Upon the sale and delivery of the Permanent Obligations with respect to each

project, the proceeds are to be deposited with the trustee under the related

trust agreement and an amount specified by the Servicer and approved by the

issuer, which is sufficient to pay interest on the Permanent Obligations

through and including the specified Note maturity date, is to be separately

deposited to be drawn upon and applied to the payment of interest on such

Permanent Obligations by the Servicer thereof on behalf of the issuer thereof

as such interest becomes due and payable prior to said Note maturity and

required completion date. The balance of the proceeds of the sale of the

Permanent Obligations are to be credited to a separate fund to be held by the

trustee under the related trust agreement and, in the event the project is

completed as required under such trust agreement on or before the Note

maturity date, to be applied by the trustee thereunder on the Note maturity

date to the payment of the related Note issued to fund the construction

advances for the underlying project mortgage loan prior to such date.
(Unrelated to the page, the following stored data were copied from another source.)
(* ===== verification/DbSpec.v ===== *)
(** The blocks of the database: overlaps are found, reloading gives the blocks that
    are not obsolete wherever a crash left the directory, and compacting the head
    ends. *)
From S2P Require Import Prelude Order Tombstones Chunks MemPostings MemSeries Head Plan PlanSpec Db.
#[local] Open Scope list_scope.
#[local] Open Scope Z_scope.

Section Overlaps.
Context {U : Type}.
Abbreviation BlockMeta := (BlockMeta U).
Implicit Types (b : BlockMeta) (l g : list BlockMeta) (gs : list (list BlockMeta)).

Definition by_min l : Prop := StronglySorted (fun a b => bm_MinTime a <= bm_MinTime b) l.

(** The blocks of a group share a time. *)
Definition share l g : Prop := exists t, Forall (fun a => a ∈ l /\ bm_MinTime a <= t < bm_MaxTime a) g.

(** A group ends before the next one does. *)
Definition before g g' : Prop :=
  exists a c, a ∈ g /\ c ∈ g' /\ bm_MaxTime a <= bm_MinTime c /\ Forall (fun c' => bm_MaxTime a < bm_MaxTime c') g'.

(** The sweep after the blocks [l ++ [x]]. *)
Record swept l x (s : sweep (U := U)) : Prop := {
  sp_pending : sw_pending s = filter (fun p => bm_MinTime x < bm_MaxTime p) (l ++ [x]);
  sp_pairs i j a b : (i < j)%nat -> (l ++ [x]) !! i = Some a -> (l ++ [x]) !! j = Some b -> bm_MinTime b < bm_MaxTime a ->
    exists g, g ∈ sw_overlaps s /\ a ∈ g /\ b ∈ g;
  sp_share : Forall (share (l ++ [x])) (sw_overlaps s);
  sp_before : StronglySorted before (sw_overlaps s);
  sp_last gs g : sw_overlaps s = gs ++ [g] ->
    if sw_continuous s then g = sw_pending s else exists a, a ∈ g /\ bm_MaxTime a <= bm_MinTime x;
}.

Lemma extend_last_snoc gs g b : extend_last (gs ++ [g]) b = gs ++ [g ++ [b]].
Proof.
  unfold extend_last. rewrite length_app. cbn [length]. replace (length gs + 1 - 1)%nat with (length gs + 0)%nat by lia.
  by rewrite alter_app_r.
Qed.

Lemma filter_iff_in {A} (P Q : A -> Prop) `{!forall x, Decision (P x), !forall x, Decision (Q x)} (l : list A) :
  Forall (fun x => P x <-> Q x) l -> filter P l = filter Q l.
Proof. induction 1 as [|x l Hx _ IH]; [done|]. rewrite !filter_cons, IH. do 2 case_decide; tauto. Qed.

Lemma filter_length_all {A} (P : A -> Prop) `{!forall x, Decision (P x)} (l : list A) :
  length (filter P l) = length l -> filter P l = l.
Proof.
  induction l as [|x l IH]; [done|]. rewrite filter_cons. case_decide as Hx; cbn.
  - intros [= E]. by rewrite IH.
  - intros E. pose proof (length_filter P l). lia.
Qed.

Lemma share_weaken l l' g : (forall a, a ∈ l -> a ∈ l') -> share l g -> share l' g.
Proof. intros Hl [t Ht]. exists t. eapply Forall_impl; [exact Ht|]. intros a [Ha ?]. by split; [apply Hl|]. Qed.

Lemma by_min_last l x a : by_min (l ++ [x]) -> a ∈ l ++ [x] -> bm_MinTime a <= bm_MinTime x.
Proof.
  intros Hs [Ha|Ha]%elem_of_app; [|apply list_elem_of_singleton in Ha as ->; lia].
  apply (StronglySorted_app_1_elem_of _ _ _ _ _ Hs Ha). left.
Qed.

Section Step.
Context (l : list BlockMeta) (x b : BlockMeta) (s : sweep (U := U)).
Context (Hok : Forall meta_ok (l ++ [x; b])) (Hs : by_min (l ++ [x; b])) (Hsw : swept l x s).

Lemma step_min : bm_MinTime x <= bm_MinTime b.
Proof using Hs.
  change [x; b] with ([x] ++ [b]) in Hs. rewrite (assoc_L (++)) in Hs. apply (by_min_last (l ++ [x])); [done|].
  apply elem_of_app. left. apply elem_of_app. right. left.
Qed.

Lemma step_ok : bm_MinTime b < bm_MaxTime b.
Proof using Hok. apply Forall_app in Hok as [_ (_ & (_ & _ & ?)%Forall_inv)%Forall_cons]. done. Qed.

(** What is still pending at [b]. *)
Lemma step_pending :
  filter (fun p => bm_MinTime b < bm_MaxTime p) (sw_pending s) = filter (fun p => bm_MinTime b < bm_MaxTime p) (l ++ [x]).
Proof using Hs Hsw.
  rewrite (sp_pending _ _ _ Hsw), list_filter_filter. apply list_filter_iff. intros p. pose proof step_min. lia.
Qed.

Lemma step_shares : share ((l ++ [x]) ++ [b]) (filter (fun p => bm_MinTime b < bm_MaxTime p) (l ++ [x]) ++ [b]).
Proof using Hok Hs.
  exists (bm_MinTime b). apply Forall_app. split.
  - apply Forall_forall. intros a [Hlt Ha]%list_elem_of_filter. split; [by apply elem_of_app; left|]. split; [|done].
    apply (by_min_last (l ++ [x])); [|by apply elem_of_app; left]. rewrite <- (assoc_L (++)). exact Hs.
  - constructor; [|constructor]. split; [by apply elem_of_app; right; left|]. pose proof step_ok. lia.
Qed.

(** The pairs with [b]. *)
Lemma step_pairs gs :
  (forall i j a c, (i < j)%nat -> (l ++ [x]) !! i = Some a -> (l ++ [x]) !! j = Some c -> bm_MinTime c < bm_MaxTime a ->
     exists g, g ∈ gs /\ a ∈ g /\ c ∈ g) ->
  (forall a, a ∈ l ++ [x] -> bm_MinTime b < bm_MaxTime a -> exists g, g ∈ gs /\ a ∈ g /\ b ∈ g) ->
  forall i j a c, (i < j)%nat -> ((l ++ [x]) ++ [b]) !! i = Some a -> ((l ++ [x]) ++ [b]) !! j = Some c -> bm_MinTime c < bm_MaxTime a ->
    exists g, g ∈ gs /\ a ∈ g /\ c ∈ g.
Proof using Type.
  intros Hold Hnew i j a c Hij Hi Hj Hlt. pose proof (lookup_lt_Some _ _ _ Hj) as Hlen. rewrite length_app in Hlen. cbn in Hlen.
  rewrite lookup_app_l in Hi by lia. destruct (decide (j < length (l ++ [x]))%nat) as [Hjl|Hjl].
  - rewrite lookup_app_l in Hj by lia. exact (Hold i j a c Hij Hi Hj Hlt).
  - rewrite lookup_app_r in Hj by lia. replace (j - length (l ++ [x]))%nat with 0%nat in Hj by lia. injection Hj as <-.
    apply Hnew; [by eapply list_elem_of_lookup_2|done].
Qed.

Lemma step_old_min a : a ∈ l ++ [x] -> bm_MinTime a <= bm_MinTime b.
Proof using Hs.
  intros Ha. pose proof step_min. cut (bm_MinTime a <= bm_MinTime x); [lia|]. apply (by_min_last l); [|done].
  change [x; b] with ([x] ++ [b]) in Hs. rewrite (assoc_L (++)) in Hs. by apply StronglySorted_app_1_l in Hs.
Qed.

Lemma step_x_pending : x ∈ sw_pending s.
Proof using Hok Hsw.
  rewrite (sp_pending _ _ _ Hsw). apply list_elem_of_filter. split; [|apply elem_of_app; right; left].
  apply Forall_app in Hok as [_ (_ & _ & ?)%Forall_inv]. done.
Qed.

(** A group that was complete, or some of whose blocks has just ended. *)
Lemma step_ended gs g : sw_overlaps s = gs ++ [g] ->
  sw_continuous s && (length (filter (fun p => (bm_MinTime b < bm_MaxTime p)%Z) (sw_pending s)) =? length (sw_pending s))%nat = false ->
  exists a, a ∈ g /\ bm_MaxTime a <= bm_MinTime b.
Proof using Hs Hsw.
  intros E Hc. pose proof (sp_last _ _ _ Hsw gs g E) as Hl. destruct (sw_continuous s).
  - subst g. cbn [andb] in Hc. apply Nat.eqb_neq in Hc.
    destruct (decide (Exists (fun p => bm_MaxTime p <= bm_MinTime b) (sw_pending s))) as [(a & Ha & Hle)%Exists_exists|Hn].
    + by exists a.
    + exfalso. apply Hc. f_equal. apply filter_all. apply not_Exists_Forall in Hn; [|apply _].
      eapply Forall_impl; [exact Hn|]. cbn. intros a. lia.
  - destruct Hl as (a & Ha & Hle). exists a. split; [done|]. pose proof step_min. lia.
Qed.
Under

each trust agreement, the completion of the related project is established by

a certificate of the Servicer thereof to the effect, among other things, that

a rent subsidy contract (a "Housing Assistance Payments Contract")

relating to the entire project has been executed and delivered and no default

exists thereunder and that all payments due on the underlying mortgage note as

of the said date have been made and to the best of the Servicer's knowledge

the mortgage is current in all respects. It is not a condition to disbursement

of the escrowed funds to pay the Note that final endorsement of the mortgage

note by FHA shall have occurred and therefore provision is made for the

remaining escrowed funds to be applied to make disbursements to the Servicer

thereof after the payment and discharge of the Note first, to pay interest on

the Permanent Obligations as the same becomes due to the extent that interest

paid on the underlying project mortgage shall be insufficient for such purpose

and, secondly, to make the final mortgage loan advances required under the

terms of the project financing in order for final endorsement of the mortgage

note to occur. Upon the required completion date or final endorsement of the

underlying FHA-insured mortgage, whichever occurs last, any remaining escrowed

funds are to be applied first, to make a principal prepayment on the related

Permanent Obligations (a prepayment in such amount as will cause the aggregate

outstanding principal amount of such Permanent Obligations secured by a pledge

of such mortgage loan to be equal to the outstanding principal amount of the

underlying mortgage note); secondly, to reimburse certain specified investors

with respect to the related Note or Permanent Obligations for any discount

incurred or fee paid by such investor to any holder of such Permanent

Obligations with respect to the sale of such Permanent Obligations in an

amount not to exceed 1% of the original principal amount of such Permanent

Obligations; and thirdly, to the prepayment of the related mortgage note,

including any prepayment penalties, and application by the trustee under the

related trust agreement to proportionately reduce the outstanding principal

amount of the Permanent Obligations with respect thereto. The underlying

mortgage note, after final endorsement is to be amortized on a level debt

service basis over a 40-year term in 480 equal monthly installments which are

to be applied on a pass-through basis and net of the related Servicer's fee

and other permitted compensation to the payment of the Permanent Obligations

as herein described.



Mortgage Insurance Processing



Under the FHA mortgage insurance program, the sponsor of a project submits an

application for the issuance of a conditional commitment for mortgage

insurance along with preliminary working drawings for the project. The

issuance by FHA of the conditional commitment usually indicates the completion

of technical processing involving, among other things, the estimated cost of

the project, the "as is" value of the project site, estimates of

operating expenses and taxes, financing and credit capacity information about

the mortgagor (owner), and the proposed amount of the mortgage. Upon receipt

of the conditional commitment, the owner or sponsor submits an application for

firm commitment which includes, among other things, final working drawings and

specifications from the architect, the contractor's trade payment breakdown,

which consists of a schedule of costs of material and labor, a management

agreement and property survey.



The issuance of the firm commitment evidences FHA's approval of the

application for mortgage insurance with respect to the proposed project and

establishes the terms and conditions upon which the mortgage loan for the

project will be insured. Under FHA's mortgage insurance program the firm

commitment provides for insurance of advances or insurance upon completion.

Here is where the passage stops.